Task directions:
Nothing but a number is needed here; count the lines of the listing that include "tasks".

++++ Excerpted data ++++

(** X2. Without [httpx] the worker is inert: a whole run consists of log
    records and sleeps; nothing is fetched, no handler is invoked and
    nothing is posted. *)
Theorem no_httpx_no_traffic (w : world) (fuel : nat) (s : state) :
  httpx w = false ->
  Forall offline (trace_of (start w fuel s))
  /\ gets (trace_of (start w fuel s)) = []
  /\ invocations (trace_of (start w fuel s)) = []
  /\ posts (trace_of (start w fuel s)) = [].
Proof.
  intros Hx.
  assert (Hoff : Forall offline (trace_of (start w fuel s))).
  { revert s. change (trace_in (Forall offline) (start w fuel)).
    apply trace_in_start_with; try typeclasses eauto.
    - intros. repeat constructor.
    - repeat constructor.
    - intros s. rewrite (poll_without_httpx w s Hx). repeat constructor. }
  split; [exact Hoff |].
  induction Hoff as [| e t He _ IH]; [repeat split |].
  destruct e; try contradiction; exact IH.
Qed.

Lemma no_httpx_no_traffic_witness :
  httpx (with_httpx idle_world false) = false
  /\ gets (trace_of (start (with_httpx idle_world false) 3 fresh)) = [].
Proof.
  split; [reflexivity |].
  exact (proj1 (proj2 (no_httpx_no_traffic (with_httpx idle_world false) 3 fresh eq_refl))).
Defined.

(** ** Stopping *)

(** X3. A stop request that arrives during the sleep of a cycle ends the
    loop right after that cycle: the worker logs that it stopped, its
    [running] flag is cleared, and nothing more is fetched or executed,
    however many cycles were still to come. *)
Theorem stop_ends_loop_after_cycle (w : world) (fuel : nat) (s : state) :
  running (self s) = true ->
  stop_requested w (clock (state_of (poll_and_execute w s))) = true ->
  worker_loop w (poll_and_execute w) (S fuel) s =
    (Ret LoopExited,
     stopped (later (state_of (poll_and_execute w s))),
     trace_of (poll_and_execute w s)
       ++ [EvSleep (WORKER_INTERVAL w); EvLog INFO "NEXUS Worker stopped" []])
  /\ running (self (state_of (worker_loop w (poll_and_execute w) (S fuel) s))) = false.
Proof.
  intros Hrun Hstop.
  assert (Hloop : worker_loop w (poll_and_execute w) (S fuel) s =
    (Ret LoopExited,
     stopped (later (state_of (poll_and_execute w s))),
     trace_of (poll_and_execute w s)
       ++ [EvSleep (WORKER_INTERVAL w); EvLog INFO "NEXUS Worker stopped" []])).
  { rewrite worker_loop_unfold, Hrun. unfold bind at 1. rewrite guarded_run.
    destruct (no_raise_poll_and_execute w s) as [[] Hret].
    destruct (poll_and_execute w s) as [[r s1] t1].
    unfold result_of, state_of, trace_of in *. cbn [fst snd] in *. subst r.
    unfold bind at 1. rewrite sleep_run, Hstop.
    rewrite worker_loop_unfold. reflexivity. }
  split; [exact Hloop |]. rewrite Hloop. reflexivity.
Qed.

(** Five cycles were asked for; the stop request during the first sleep
    leaves one fetch. *)
Lemma stop_ends_loop_after_cycle_witness :
  worker_loop (stopping_at idle_world 1) (poll_and_execute (stopping_at idle_world 1))
    5 started =
    (Ret LoopExited,
     stopped (later (later started)),
     [EvGet (pending_url idle_world); EvSleep 30;
      EvLog INFO "NEXUS Worker stopped" []]).
Proof.
  exact (proj1 (stop_ends_loop_after_cycle (stopping_at idle_world 1) 4 started
                  eq_refl eq_refl)).
Defined.

(** ** Fetches and reports, counted *)

Lemma additive_fetchless : Additive fetchless.
Proof.
  split; unfold fetchless, gets, sleeps; [split; reflexivity |].
  intros t1 t2 [Hg1 Hs1] [Hg2 Hs2]. rewrite !omap_app.
  unfold gets, sleeps in *. rewrite Hg1, Hg2, Hs1, Hs2. split; reflexivity.
Qed.
#[local] Existing Instance additive_fetchless.

Lemma fetchless_execute_task w task : trace_in fetchless (execute_task w task).
Proof. apply trace_in_execute_task; try typeclasses eauto; intros; split; reflexivity. Qed.

Lemma poll_trace_shape w s :
  httpx w = true ->
  exists t, trace_of (poll_and_execute w s) = EvGet (pending_url w) :: t /\ fetchless t.
Proof.
  intros Hx. unfold poll_and_execute. rewrite Hx. cbn [negb].
  rewrite try_except_trace, bind_trace, http_get_trace. cbn [app].
  eexists. split; [reflexivity |].
  apply additive_app.
  - destruct (result_of (http_get w (api w [Lit "/api/tasks/pending"]) s)) as [resp | e];
      [| apply additive_nil].
    generalize (state_of (http_get w (api w [Lit "/api/tasks/pending"]) s)).
    change (trace_in fetchless
              (if (status_code resp =? 200)%Z then
                 body <- lift (resp_json resp) ;;
                 tasks <- lift (py_get body "tasks" (JArr [])) ;;
                 items <- lift (py_iter tasks) ;;
                 for_each (execute_task w) items
               else ret tt)).
    pose proof (fetchless_execute_task w). trace_in_auto.
  - match goal with |- context [result_of ?r] => destruct (result_of r) end;
      [apply additive_nil | split; reflexivity].
Qed.

Lemma balanced_execute_task w task : trace_in balanced (execute_task w task).
Proof.
  intros s. unfold balanced. destruct task as [| | | | | | m]; try (cbn; lia).
  rewrite execute_task_dict.
  destruct (hashable (task_type_of m)); [| cbn; lia].
  destruct (registry_get (task_handlers (self s)) (task_type_of m)) as [h |];
    [| cbn; lia].
  rewrite call_handler_run.
  destruct (result_of (call_handler w h (JObj m) s)) as [result | e]; [| cbn; lia].
  rewrite report_result_run.
  destruct (negb (httpx w) || negb (truthy (default JNull (m !! "id")))); cbn; lia.
Qed.

Lemma single_post_execute_task w task s :
  length (posts (trace_of (execute_task w task s))) <= 1.
Proof.
  destruct task as [| | | | | | m]; try (cbn; lia).
  rewrite execute_task_dict.
  destruct (hashable (task_type_of m)); [| cbn; lia].
  destruct (registry_get (task_handlers (self s)) (task_type_of m)) as [h |];
    [| cbn; lia].
  rewrite call_handler_run.
  destruct (result_of (call_handler w h (JObj m) s)) as [result | e]; [| cbn; lia].
  rewrite report_result_run.
  destruct (negb (httpx w) || negb (truthy (default JNull (m !! "id")))); cbn; lia.
Qed.

(** X4. In a whole run the worker never posts more results than it has
    invoked handlers, and the execution of one task posts at most one
    result: nothing is reported that was not executed, and no report is
    sent twice. *)
Theorem no_report_without_execution (w : world) (fuel : nat) (s : state) :
  length (posts (trace_of (start w fuel s)))
    <= length (invocations (trace_of (start w fuel s)))
  /\ (forall task s0, length (posts (trace_of (execute_task w task s0))) <= 1).
Proof.
  split; [| intros task s0; apply single_post_execute_task].
  revert s. change (trace_in balanced (start w fuel)).
  apply trace_in_start_with; try typeclasses eauto.
  - intros. unfold balanced. cbn. lia.
  - unfold balanced. cbn. lia.
  - apply trace_in_poll_over; try typeclasses eauto.
    + intros. unfold balanced. cbn. lia.
    + apply balanced_execute_task.
    + intros _. unfold balanced. cbn. lia.
Qed.

Lemma gets_app t1 t2 : gets (t1 ++ t2) = gets t1 ++ gets t2.
Proof. apply omap_app. Qed.

Lemma sleeps_app t1 t2 : sleeps (t1 ++ t2) = sleeps t1 ++ sleeps t2.
Proof. apply omap_app. Qed.

Lemma gets_cons e t :
  gets (e :: t) = match e with EvGet url => url :: gets t | _ => gets t end.
Proof. destruct e; reflexivity. Qed.

Lemma sleeps_cons e t :
  sleeps (e :: t) = match e with EvSleep z => z :: sleeps t | _ => sleeps t end.
Proof. destruct e; reflexivity. Qed.

(** The trace of one cycle followed by the rest of the loop. *)
Lemma worker_loop_trace w cycle fuel s :
  running (self s) = true ->
  trace_of (worker_loop w cycle (S fuel) s) =
    trace_of (guarded cycle s)
      ++ EvSleep (WORKER_INTERVAL w)
      :: (if stop_requested w (clock (state_of (guarded cycle s)))
          then [EvLog INFO "NEXUS Worker stopped" []]
          else trace_of (worker_loop w cycle fuel (later (state_of (guarded cycle s))))).
Proof.
  intros Hrun. rewrite worker_loop_unfold, Hrun, bind_trace.
  destruct (no_raise_guarded cycle s) as [[] Hret]. rewrite Hret.
  rewrite bind_trace, sleep_run.
  destruct (stop_requested w (clock (state_of (guarded cycle s)))).
  - unfold result_of, state_of at 1, trace_of at 2 3. cbn [fst snd].
    rewrite worker_loop_unfold. reflexivity.
  - reflexivity.
Qed.

(** X5. With [httpx] installed, every cycle of the loop fetches the pending
    tasks exactly once and sleeps once for the configured interval: after
    [n] cycles the run has sent [n] fetches, all to the pending-tasks URL,
    and taken [n] sleeps; and as long as nobody stops the worker, [n] is
    the number of cycles observed. *)
Theorem one_fetch_per_cycle (w : world) (fuel : nat) (s : state) :
  httpx w = true ->
  exists n,
    n <= fuel
    /\ gets (trace_of (worker_loop w (poll_and_execute w) fuel s))
       = repeat (pending_url w) n
    /\ sleeps (trace_of (worker_loop w (poll_and_execute w) fuel s))
       = repeat (WORKER_INTERVAL w) n
    /\ ((forall c, stop_requested w c = false) -> running (self s) = true -> n = fuel).
Proof.
  intros Hx. revert s. induction fuel as [| fuel IH]; intros s.
  - exists 0. rewrite worker_loop_unfold.
    destruct (running (self s)); repeat split; reflexivity.
  - destruct (running (self s)) eqn:Hrun.
    + rewrite (worker_loop_trace w _ fuel s Hrun).
      pose proof (keeps_guarded running (poll_and_execute w)
                    (keeps_poll_and_execute w running) s) as Hkeep.
      destruct (poll_trace_shape w s Hx) as (t & Ht & Hg & Hs).
      assert (Htr : trace_of (guarded (poll_and_execute w) s)
                    = EvGet (pending_url w) :: t).
      { unfold guarded. rewrite try_except_trace.
        destruct (no_raise_poll_and_execute w s) as [[] Hret].
        rewrite Hret, Ht, app_nil_r. reflexivity. }
      rewrite Htr. cbn [app].
      rewrite gets_cons, sleeps_cons, gets_app, sleeps_app, Hg, Hs. cbn [app].
      rewrite gets_cons, sleeps_cons.
      destruct (stop_requested w (clock (state_of (guarded (poll_and_execute w) s))))
        eqn:Hstop.
      * exists 1. repeat split; try reflexivity; [lia |].
        intros Hnostop. rewrite Hnostop in Hstop. discriminate.
      * destruct (IH (later (state_of (guarded (poll_and_execute w) s))))
          as (n & Hn & Hgets & Hsleeps & Hfull).
        exists (S n). rewrite Hgets, Hsleeps.
        repeat split; try reflexivity; [lia |].
        intros Hnostop _. f_equal. apply Hfull; [exact Hnostop |].
        cbn [later self]. rewrite Hkeep. exact Hrun.
    + exists 0. rewrite worker_loop_unfold, Hrun.
      repeat split; try reflexivity; [lia |].
      intros _ Habs. discriminate.
Qed.

(** Three cycles against an idle control plane. *)
Lemma one_fetch_per_cycle_witness :
  exists n,
    n <= 3
    /\ gets (trace_of (worker_loop idle_world (poll_and_execute idle_world) 3 started))
       = repeat (pending_url idle_world) n
    /\ sleeps (trace_of (worker_loop idle_world (poll_and_execute idle_world) 3 started))
       = repeat 30%Z n
    /\ ((forall c, stop_requested idle_world c = false) ->
        running (self started) = true -> n = 3).
Proof. exact (one_fetch_per_cycle idle_world 3 started eq_refl). Defined.

(** ** What the control plane may answer *)

(** A poll whose fetch is answered with status 200. *)
Lemma poll_on_200 w s resp :
  httpx w = true -> client_get w (clock s) = inr resp -> status_code resp = 200%Z ->
  poll_and_execute w s =
    match pending_items resp with
    | inl e =>
        (Ret tt, later s,
         [EvGet (pending_url w); EvLog DEBUG "Daemon not reachable: %s" [ArgExn e]])
    | inr items =>
        match for_each (execute_task w) items (later s) with
        | (Ret _, s', t) => (Ret tt, s', EvGet (pending_url w) :: t)
        | (Raise e, s', t) =>
            (Ret tt, s',
             EvGet (pending_url w)
               :: t ++ [EvLog DEBUG "Daemon not reachable: %s" [ArgExn e]])
        end
    end.
Proof.
  intros Hx Hget Hst. unfold poll_and_execute, pending_items. rewrite Hx.
  cbv beta iota zeta delta [negb try_except bind http_get tick emit lift log].
  cbn [app]. rewrite Hget. cbv beta iota zeta delta [ret raise].
  rewrite Hst. cbn [Z.eqb Pos.eqb]. fold (later s). fold (pending_url w).
  destruct (resp_json resp) as [e | body]; [reflexivity |].
  destruct (py_get body "tasks" (JArr [])) as [e | tasks]; [reflexivity |].
  destruct (py_iter tasks) as [e | items]; [reflexivity |].
  destruct (for_each (execute_task w) items (later s)) as [[[[] | e] s'] t];
    reflexivity.
Qed.

Lemma execute_task_on_bad_item w bad s :
  is_task bad = false ->
  execute_task w bad s = (Raise (not_a_task_error bad), s, []).
Proof.
  destruct bad as [| | | | | | m]; try reflexivity. cbn [is_task not_a_task_error].
  intros Hh. rewrite execute_task_dict, Hh. reflexivity.
Qed.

++++

Answer box:
8